In 2007, the value of announced Mergers and Acquisitions (M&A) crossed the $ 4 trillion mark (Capaldo, Dobbs and Suonio, 2008). This is higher than the GDP of many countries and highlights the importance of M&A in today’s world of business. Many companies consider M&A an indispensable part of their corporate strategy (Harding, Shankar and Jackson, 2013; Singh, 2012) and according to Lovallo, Viguerie, Uhlaner and Horn (2007), 30% of the growth of large corporations come from M&A. As more and more companies turn to M&A in their quest for growth, the worldwide number and value of M&A will continue to rise. Earlier, M&A were seen as a North American phenomenon; however, the trend changed in the 90’s with other regions like Europe and Asia Pacific contributing significantly to worldwide M&A statistics (Black, 2000, Gaughan, 2011). With a number of high value M&A deals being reported from emerging economies (Anandan, Kumar, Kumra and Padhi, 1998; Chakravarti, 2013; Kumar, 2009), one can now safely label M&A as a worldwide phenomenon.

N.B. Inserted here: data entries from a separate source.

(** * usbcam.h: buffer lifecycle and drain-to-latest capture protocol

    A shallow embedding of [usbcam.h] (a header-only V4L2 capture helper)
    together with a small executable model of the capture device the header
    talks to.

    - The header keeps its state in file-level statics and reports every
      failure with [exit(EXIT_FAILURE)].  Both are made explicit: the
      statics are a record threaded through a state monad, and a call
      either returns or stops the process with a recorded reason.
    - The two loops C does not bound, the [do ... while] of [usbcam_ioctl]
      and the [while (r == 1)] of [usbcam_lock], take a budget [fuel]; the
      properties say which budget is enough.
    - The device is a state machine with the queues of the V4L2 streaming
      API.  Between calls the driver may complete captures, and the
      environment may schedule the failure of any coming call, so that
      interrupted requests, device errors and poll errors are all runs of
      the model. *)

From Stdlib Require Import ZArith Lia Bool String.
From stdpp Require Import base list.

Local Open Scope string_scope.
Local Open Scope Z_scope.

(** ** C data *)

(** [struct timeval] *)
Record timeval := { tv_sec : Z; tv_usec : Z }.

(** The fields of [struct v4l2_buffer] that the header reads or writes. *)
Record v4l2_buffer := {
  b_index : Z;
  b_type : Z;
  b_bytesused : Z;
  b_timestamp : timeval;
  b_memory : Z;
  b_offset : Z;      (* m.offset *)
  b_length : Z
}.

(** [v4l2_buffer buf = {0};] *)
Definition zero_buffer : v4l2_buffer :=
  {| b_index := 0; b_type := 0; b_bytesused := 0;
     b_timestamp := {| tv_sec := 0; tv_usec := 0 |};
     b_memory := 0; b_offset := 0; b_length := 0 |}.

Most M&A are friendly, which means that the directors of the acquirer and the target negotiate and finalize a mutually acceptable deal. However, when the negotiations fail, the acquirer is left with the option of either backing off or mounting a hostile takeover. In case of a hostile takeover, the acquirer makes a direct tender offer to the shareholders of the firm to buy the required number of shares. When a hostile bid is made (or anticipated), the board of the target can either remain passive letting the shareholders decide, or mount defenses to protect the company from being taken over. Some of the defenses available to the target are given in appendix -1. Of the various defenses listed, the poison pill is considered extremely effective in preventing or delaying takeovers (Barry and Hatfield, 2012; Mallette and Fowler, 1992; Subramanian, 2003). At the same time, it is also one of the most controversial of defenses and its use is questioned by a number of researchers (Bebchuk & Farrell, 2001; Gruener, 2005; Macey, 1998).

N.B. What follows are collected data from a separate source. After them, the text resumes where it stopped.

(** A run cut at the adapter's operations is a run of the algorithm over
    the remote client's answers. *)
Lemma removes_deletes :
  (forall path w c w', removes path w c w' -> deletes path w c w') /\
  (forall path dir w c w', children path dir w c w' -> empties path dir w c w') /\
  (forall path de w c w', child path de w c w' -> deletes_entry path de w c w').
Proof.
  apply removes_children_child_ind.
  - intros path w w' info err Hstat Hne.
    apply Fs_Stat_answers in Hstat as ([stat|raw] & Ha & E); inversion E; subst.
    eapply deletes_absent; [exact Ha|].
    unfold stat_not_found.
    destruct (errors_Is_ErrNotExist raw); [reflexivity | exact Hne].
  - intros path w w' info err Hstat Hne.
    apply Fs_Stat_answers in Hstat as ([stat|raw] & Ha & E); inversion E; subst.
    destruct (errors_Is_ErrNotExist raw) eqn:Hi; [discriminate Hne|].
    eapply deletes_stat_fails; [exact Ha|].
    unfold stat_not_found. now rewrite Hi, Hne.
  - intros path w w1 w' info c Hstat Hisdir Hremove.
    apply Fs_Stat_answers in Hstat as ([stat|raw] & Ha & E); inversion E; subst.
    apply Fs_Remove_answers in Hremove as (failure & Hu & ->).
    eapply deletes_plain; [exact Ha | exact Hisdir | exact Hu].
  - intros path w w1 w' info err Hstat Hisdir Hopen.
    apply Fs_Stat_answers in Hstat as ([stat|raw] & Ha & E); inversion E; subst.
    apply answers_invoke in Hopen.
    eapply deletes_open_fails; [exact Ha | exact Hisdir | exact Hopen].
  - intros path w w1 w2 w3 w4 w' info dir c closed
           Hstat Hisdir Hopen _ IH Hrmdir Hclose.
    apply Fs_Stat_answers in Hstat as ([stat|raw] & Ha & E); inversion E; subst.
    apply answers_invoke in Hopen, Hrmdir, Hclose.
    eapply deletes_directory; eauto.
  - intros path w w1 w2 w3 w' info dir err closed
           Hstat Hisdir Hopen _ IH Hclose.
    apply Fs_Stat_answers in Hstat as ([stat|raw] & Ha & E); inversion E; subst.
    apply answers_invoke in Hopen, Hclose.
    eapply deletes_entry_fails; eauto.
  - intros path dir w w' Hread. apply answers_invoke in Hread.
    now apply empties_done.
  - intros path dir w w' err Hread. apply answers_invoke in Hread.
    now apply empties_read_fails.
  - intros path dir w w1 w2 w' de c Hread _ IH1 _ IH2.
    apply answers_invoke in Hread. eapply empties_next; eauto.
  - intros path dir w w1 w' de err Hread _ IH.
    apply answers_invoke in Hread. eapply empties_abort; eauto.
  - intros path de w Hdot. now apply entry_dot.
  - intros path de w w' c Hdot Htype _ IH. now apply entry_directory.
  - intros path de w w' c Hdot Htype Hunlink.
    apply answers_invoke in Hunlink. now apply entry_file.
  - intros path de w w' c Hdot Hdir Hlnk Hreg Hunlink.
    apply answers_invoke in Hunlink. now apply entry_other.
Qed.

(** And back: a run of the algorithm is a run cut at the adapter's
    operations. *)
Lemma deletes_removes :
  (forall path w c w', deletes path w c w' -> removes path w c w') /\
  (forall path dir w c w', empties path dir w c w' -> children path dir w c w') /\
  (forall path de w c w', deletes_entry path de w c w' -> child path de w c w').
Proof.
  assert (Hfound : forall path w stat w1,
    answers (CallStatx path) (c_Statx path) w (Ok stat) w1 ->
    Fs_Stat path w = Returns (Some (mkFileInfo stat path), None) w1).
  { intros path w stat w1 Ha. apply Fs_Stat_answers. eauto. }
  apply deletes_empties_entry_ind.
  - intros path w w' raw Ha Hnf.
    eapply removes_absent with (info := None).
    + apply Fs_Stat_answers. exists (Err raw). split; [exact Ha | reflexivity].
    + unfold stat_not_found in Hnf.
      destruct (errors_Is_ErrNotExist raw); [reflexivity | exact Hnf].
  - intros path w w' raw Ha Hnf.
    unfold stat_not_found in Hnf. apply orb_false_iff in Hnf as [Hi Hne].
    eapply removes_stat_fails with (info := None); [|exact Hne].
    apply Fs_Stat_answers. exists (Err raw). rewrite Hi. auto.
  - intros path w w1 w' stat failure Ha Hisdir Hu.
    eapply removes_plain; [apply (Hfound _ _ _ _ Ha) | exact Hisdir |].
    apply Fs_Remove_answers. eauto.
  - intros path w w1 w' stat raw Ha Hisdir Hopen.
    apply answers_invoke in Hopen.
    eapply removes_open_fails; [apply (Hfound _ _ _ _ Ha) | exact Hisdir | exact Hopen].
  - intros path w w1 w2 w3 w4 w' stat dir failure closed
           Ha Hisdir Hopen _ IH Hrmdir Hclose.
    apply answers_invoke in Hopen, Hrmdir, Hclose.
    eapply removes_directory;
      [apply (Hfound _ _ _ _ Ha) | exact Hisdir | exact Hopen | exact IH
      | exact Hrmdir | exact Hclose].
  - intros path w w1 w2 w3 w' stat dir failure closed
           Ha Hisdir Hopen _ IH Hclose.
    apply answers_invoke in Hopen, Hclose.
    eapply removes_child_fails;
      [apply (Hfound _ _ _ _ Ha) | exact Hisdir | exact Hopen | exact IH
      | exact Hclose].
  - intros path dir w w' Hread. apply answers_invoke in Hread.
    now apply children_done.
  - intros path dir w w' raw Hread. apply answers_invoke in Hread.
    now apply children_read_fails.
  - intros path dir w w1 w2 w' de c Hread _ IH1 _ IH2.
    apply answers_invoke in Hread. eapply children_next; eauto.
  - intros path dir w w1 w' de failure Hread _ IH.
    apply answers_invoke in Hread. eapply children_abort; eauto.
  - intros path de w Hdot. now apply child_dot.
  - intros path de w w' c Hdot Htype _ IH. now apply child_directory.
  - intros path de w w' failure Hdot Htype Hunlink.
    apply answers_invoke in Hunlink. now apply child_file.
  - intros path de w w' failure Hdot Hdir Hlnk Hreg Hunlink.
    apply answers_invoke in Hunlink. now apply child_other.
Qed.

This paper looks at various arguments made by the proponents of the poison pill and examines the validity of these arguments from a shareholders perspective. Using the findings reported by various researchers on the deterrent value of the poison pill and increase in takeover premiums, the paper uses a simple decision tree analysis to examine the validity of the bargaining power argument used in support of the pill. Other arguments favouring the use of the poison pill are also examined to see if the pill is beneficial to the shareholders. In the following section, a brief overview of the poison pill is provided. It is followed by a section that explores the controversy surrounding the poison pill by looking at the arguments for and against it. The subsequent section examines the arguments in favour of the pill from the perspective of the shareholder and in the final section, conclusions are drawn and recommendations made.